━━ RAW DATA ━━

(* ===== verification/CommitSamples.v ===== *)
(** * A concrete DAG for the commit rule

    Four authorities of equal stake, the fourth of which equivocates, build a
    DAG of four rounds; one authority has accepted the first three rounds and
    another all four.  The guarantees of the committers are instantiated here. *)

From S2P Require Import Prelude BTree Config Block Commit Store StakeAggregator ThresholdClock.
From S2P Require Import LeaderScoring DagState DagTheory DagRecovery DagTraversal LeaderSchedule.
From S2P Require Import BaseCommitter CommitRule CommitterTheory UniversalCommitter CommitSequence.
Local Open Scope N_scope.

#[local] Existing Instances DagRecovery.witness_profile DagRecovery.witness_crypto.
#[local] Existing Instances LeaderSchedule.witness_rng LeaderSchedule.witness_rng_laws.

(** ** The blocks *)

Definition dag_ref (round : Round) (author : AuthorityIndex) : BlockRef :=
  if round =? 0 then sample_ref 0 author else mkBlockRef round author (100 * round + author).

Definition dag_block (round : Round) (author : AuthorityIndex) : VerifiedBlock :=
  sample_block round author (100 * round + author)
    (dag_ref (round - 1) <$> (author :: filter (λ i, i ≠ author) [0; 1; 2; 3])).

(** A second block of authority 3 in round 2. *)
Definition twin_block : VerifiedBlock :=
  sample_block 2 3 999 (dag_ref 1 <$> [3; 0; 1]).

Definition round_blocks (round : Round) : list VerifiedBlock := dag_block round <$> [0; 1; 2; 3].

Definition early_ops : list DagOp :=
  OpAccept <$> (round_blocks 1 ++ round_blocks 2 ++ [twin_block] ++ round_blocks 3).
Definition late_ops : list DagOp := OpAccept <$> round_blocks 4.

(** ** Checking a world by evaluation *)

Definition blocks_of (s : DagState MemStore) : gmap BlockRef VerifiedBlock :=
  (bi_block <$> ds_recent_blocks s) ∪ ds_genesis s.

Lemma blocks_of_spec s r :
  ds_ok s → ms_blocks (ds_store s) = ∅ → ds_block s r = blocks_of s !! r.
Proof.
  intros Hok Hst. rewrite ds_block_cached. unfold blocks_of, ds_cached.
  rewrite lookup_union, lookup_fmap. unfold GENESIS_ROUND.
  assert (st_block (ds_store s) r = None) as Hnone.
  { change (ms_blocks (ds_store s) !! block_key r = None). by rewrite Hst. }
  rewrite Hnone. destruct (N.eqb_spec (br_round r) 0) as [Hz|Hnz].
  - destruct (ds_recent_blocks s !! r) as [info|] eqn:Hi; simpl; [|by destruct (ds_genesis s !! r)].
    destruct (ok_cached s Hok r (bi_block info)) as (_ & ? & _); [|lia].
    unfold ds_cached. by rewrite Hi.
  - destruct (ds_recent_blocks s !! r) as [info|] eqn:Hi; simpl; [by destruct (ds_genesis s !! r)|].
    destruct (ds_genesis s !! r) as [b|] eqn:Hg; [|done].
    destruct (ok_genesis s Hok r b Hg) as [_ ?]. unfold GENESIS_ROUND in *. lia.
Qed.

#[local] Instance is_quorum_dec c Q : base.Decision (is_quorum c Q).
Proof. unfold is_quorum. apply _. Defined.

Definition valid_map (c : Committee) (W : gmap BlockRef VerifiedBlock) : Prop :=
  map_Forall (λ r b, reference b = r ∧ br_author r ∈ members c ∧
    Forall (λ a, br_round a < br_round r ∧ is_Some (W !! a)) (b_ancestors b) ∧
    (0 < br_round r → is_quorum c (parents b))) W.

Lemma valid_map_dag c W : valid_map c W → dag_valid c (λ r, W !! r).
Proof.
  intros Hv. split; intros r b; [| |intros a|]; intros Hb; destruct (Hv r b Hb) as (? & ? & Hanc & ?);
    [done..| |done].
  rewrite Forall_forall in Hanc. apply Hanc.
Qed.

Definition extends (i : AuthorityIndex) (r1 : BlockRef) (b2 : VerifiedBlock) : Prop :=
  match b_ancestors b2 with
  | a :: _ => br_author a = i ∧ br_round r1 ≤ br_round a
  | [] => False
  end.
#[local] Instance extends_dec i r1 b2 : base.Decision (extends i r1 b2).
Proof. unfold extends. destruct (b_ancestors b2); apply _. Defined.

Definition honest_map (W : gmap BlockRef VerifiedBlock) (i : AuthorityIndex) : Prop :=
  map_Forall (λ r1 _, map_Forall (λ r2 b2, br_author r1 = i → br_author r2 = i →
    br_round r1 ≤ br_round r2 → r1 = r2 ∨ (br_round r1 < br_round r2 ∧ extends i r1 b2)) W) W.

━━━

▸ WHAT YOU WILL DO:
Would you please return all lines of the data that include the word "Require"?

▸ EXPECTED ANSWER:
From S2P Require Import Prelude BTree Config Block Commit Store StakeAggregator ThresholdClock.
From S2P Require Import LeaderScoring DagState DagTheory DagRecovery DagTraversal LeaderSchedule.
From S2P Require Import BaseCommitter CommitRule CommitterTheory UniversalCommitter CommitSequence.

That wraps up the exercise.